(* ===== verification/Crypto.v ===== *)
(** * Cryptography: [src/crates/ziggurat-zigbee/src/crypto.rs]

    The AES-128 block and CCM come from the [aes] and [ccm] crates (or a platform backend) and are
    parameters: [BlockCipher] is [CryptoBackend::aes128_encrypt_block], [Ccm] the detached calls of
    the [ccm] crate with a 4-byte tag and a 13-byte nonce. [CcmLaws] states what a CCM
    implementation documents: it encrypts every frame-sized buffer without changing its length, and
    verifies and decrypts what it encrypted. Everything around them is the code's own: the padding
    and chaining of the Matyas-Meyer-Oseas hash, the keyed hash, the derived keys, and the buffers
    of the frame protection. *)

From S2P Require Import Prelude Types AbstractBits.

Class BlockCipher := aes128_encrypt_block : bytes -> bytes -> bytes.

Class BlockCipherLaws `{BlockCipher} := {
  block_length key block : length block = 16%nat -> length (aes128_encrypt_block key block) = 16%nat
}.

Class Ccm := {
  (** [encrypt_inout_detached(nonce, auth_data, buffer)]: the ciphertext and the tag *)
  encrypt_inout_detached : Key -> bytes -> bytes -> bytes -> option (bytes * bytes);
  (** [decrypt_inout_detached(nonce, auth_data, buffer, tag)]: the plaintext *)
  decrypt_inout_detached : Key -> bytes -> bytes -> bytes -> bytes -> option bytes
}.

Module Crypto.

Definition MIC_LENGTH : nat := 4.

Inductive DecryptionError : Type := InvalidMacTag | CiphertextTooShort.

#[export] Instance DecryptionError_eq_dec : EqDecision DecryptionError.
Proof. solve_decision. Defined.

Class CcmLaws `{Ccm} := {
  encrypt_ok key nonce aad plain : (length plain <= MAX_PHY_PACKET_SIZE)%nat ->
    exists cipher mic, encrypt_inout_detached key nonce aad plain = Some (cipher, mic) /\
      length cipher = length plain /\ length mic = MIC_LENGTH;
  decrypt_encrypted key nonce aad plain cipher mic :
    encrypt_inout_detached key nonce aad plain = Some (cipher, mic) ->
    decrypt_inout_detached key nonce aad cipher mic = Some plain;
  decrypt_length key nonce aad cipher mic plain :
    decrypt_inout_detached key nonce aad cipher mic = Some plain -> length plain = length cipher
}.

(** CCM turns bytes into bytes. *)
Class CcmBytes `{!Ccm} := encrypt_is_bytes key nonce aad plain cipher mic :
  is_bytes plain -> encrypt_inout_detached key nonce aad plain = Some (cipher, mic) -> is_bytes cipher /\ is_bytes mic.

(** [FrameBytes::extend_from_slice(..).expect(..)]: the buffer holds a PHY packet. *)
Definition extend_buffer {E} (buffer extra : bytes) : res E bytes :=
  if (length buffer + length extra <=? MAX_PHY_PACKET_SIZE)%nat then Ok (buffer ++ extra) else Panic.

Section Protection.
Context `{Ccm}.

Definition software_encrypt_ccm {E} (key : Key) (nonce auth_data buffer : bytes) : res E bytes :=
  encrypted ← unwrap (encrypt_inout_detached key nonce auth_data buffer);
  extend_buffer encrypted.1 encrypted.2.

Definition software_decrypt_ccm (key : Key) (nonce auth_data tagged_ciphertext : bytes) : res DecryptionError bytes :=
  if (length tagged_ciphertext <? MIC_LENGTH)%nat then Err CiphertextTooShort
  else
    let ciphertext_len := (length tagged_ciphertext - MIC_LENGTH)%nat in
    ok_or InvalidMacTag
      (decrypt_inout_detached key nonce auth_data (take ciphertext_len tagged_ciphertext)
         (drop ciphertext_len tagged_ciphertext)).
End Protection.

(** ** The hash *)

(** [while padded.len() % 16 != 14 { padded.push(0x00) }]: at most fifteen turns. *)
Fixpoint pad_zeros (fuel : nat) (padded : bytes) : bytes :=
  match fuel with
  | O => padded
  | S fuel => if (length padded mod 16 =? 14)%nat then padded else pad_zeros fuel (padded ++ [0])
  end.

(** [as_chunks::<16>().0]: the complete blocks; the fuel bounds their number. *)
Fixpoint as_chunks (fuel : nat) (l : bytes) : list bytes :=
  match fuel with
  | O => []
  | S fuel => if (length l <? 16)%nat then [] else take 16 l :: as_chunks fuel (drop 16 l)
  end.

(** [u16::to_be_bytes]. *)
Definition be16 (z : Z) : bytes := reverse (to_le_bytes 2 z).

Definition xor_bytes (a b : bytes) : bytes := zip_with Z.lxor a b.

(** The padding of [aes_mmo_hash]; [as u16] keeps the low sixteen bits. *)
Definition padded (data : bytes) : bytes :=
  pad_zeros 16 (data ++ [0x80]) ++ be16 ((Z.of_nat (length data) * 8) mod 2 ^ 16).

Section Hash.
Context `{BlockCipher}.

(** The loop body: the block is encrypted under the running digest and folded into it. *)
Definition mmo_step (digest block : bytes) : bytes := xor_bytes (aes128_encrypt_block digest block) block.

Definition aes_mmo_hash (data : bytes) : may bytes :=
  _ ← rust_assert (Z.of_nat (length data) <? 8192);
  Ok (fold_left mmo_step (as_chunks (length (padded data)) (padded data)) (replicate 16 0)).

Definition keyed_hash (key : Key) (input : bytes) : may bytes :=
  let inner := (fun b => Z.lxor b 0x36) <$> key_bytes key in
  inner_digest ← aes_mmo_hash (inner ++ input);
  let outer := (fun b => Z.lxor b 0x5C) <$> key_bytes key in
  aes_mmo_hash (outer ++ inner_digest).

Definition KEY_TRANSPORT_KEY_HASH_INPUT : Z := 0x00.
Definition KEY_LOAD_KEY_HASH_INPUT : Z := 0x02.
Definition VERIFY_KEY_HASH_INPUT : Z := 0x03.

Definition key_transport_key (link_key : Key) : may Key := mkKey <$> keyed_hash link_key [KEY_TRANSPORT_KEY_HASH_INPUT].
Definition key_load_key (link_key : Key) : may Key := mkKey <$> keyed_hash link_key [KEY_LOAD_KEY_HASH_INPUT].
Definition verify_key_hash (link_key : Key) : may bytes := keyed_hash link_key [VERIFY_KEY_HASH_INPUT].
Definition ezsp_tclk (seed : Key) (eui64 : Eui64) : may Key := mkKey <$> keyed_hash seed (Eui64.to_bytes eui64).
End Hash.

(** [core::array::from_fn(|i| ..)] over sixteen indices; an index out of range panics. *)
Definition tclk_byte (seed : Key) (eui64 : Eui64) (shift i : nat) : may Z :=
  a ← unwrap (key_bytes seed !! ((i + shift) mod 16)%nat);
  b ← unwrap (Eui64.to_bytes eui64 !! (i mod 8)%nat);
  Ok (Z.lxor a b).

Definition zstack_tclk (seed : Key) (eui64 : Eui64) (shift : nat) : may Key :=
  mkKey <$> mapM (tclk_byte seed eui64 shift) (seq 0 16).
End Crypto.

□ □ □ □ □ □ □

**WHAT IS NEEDED**: State how many lines in the listing above contain "InvalidMacTag". Offer nothing besides that number.

**TASK OUTPUT**: 2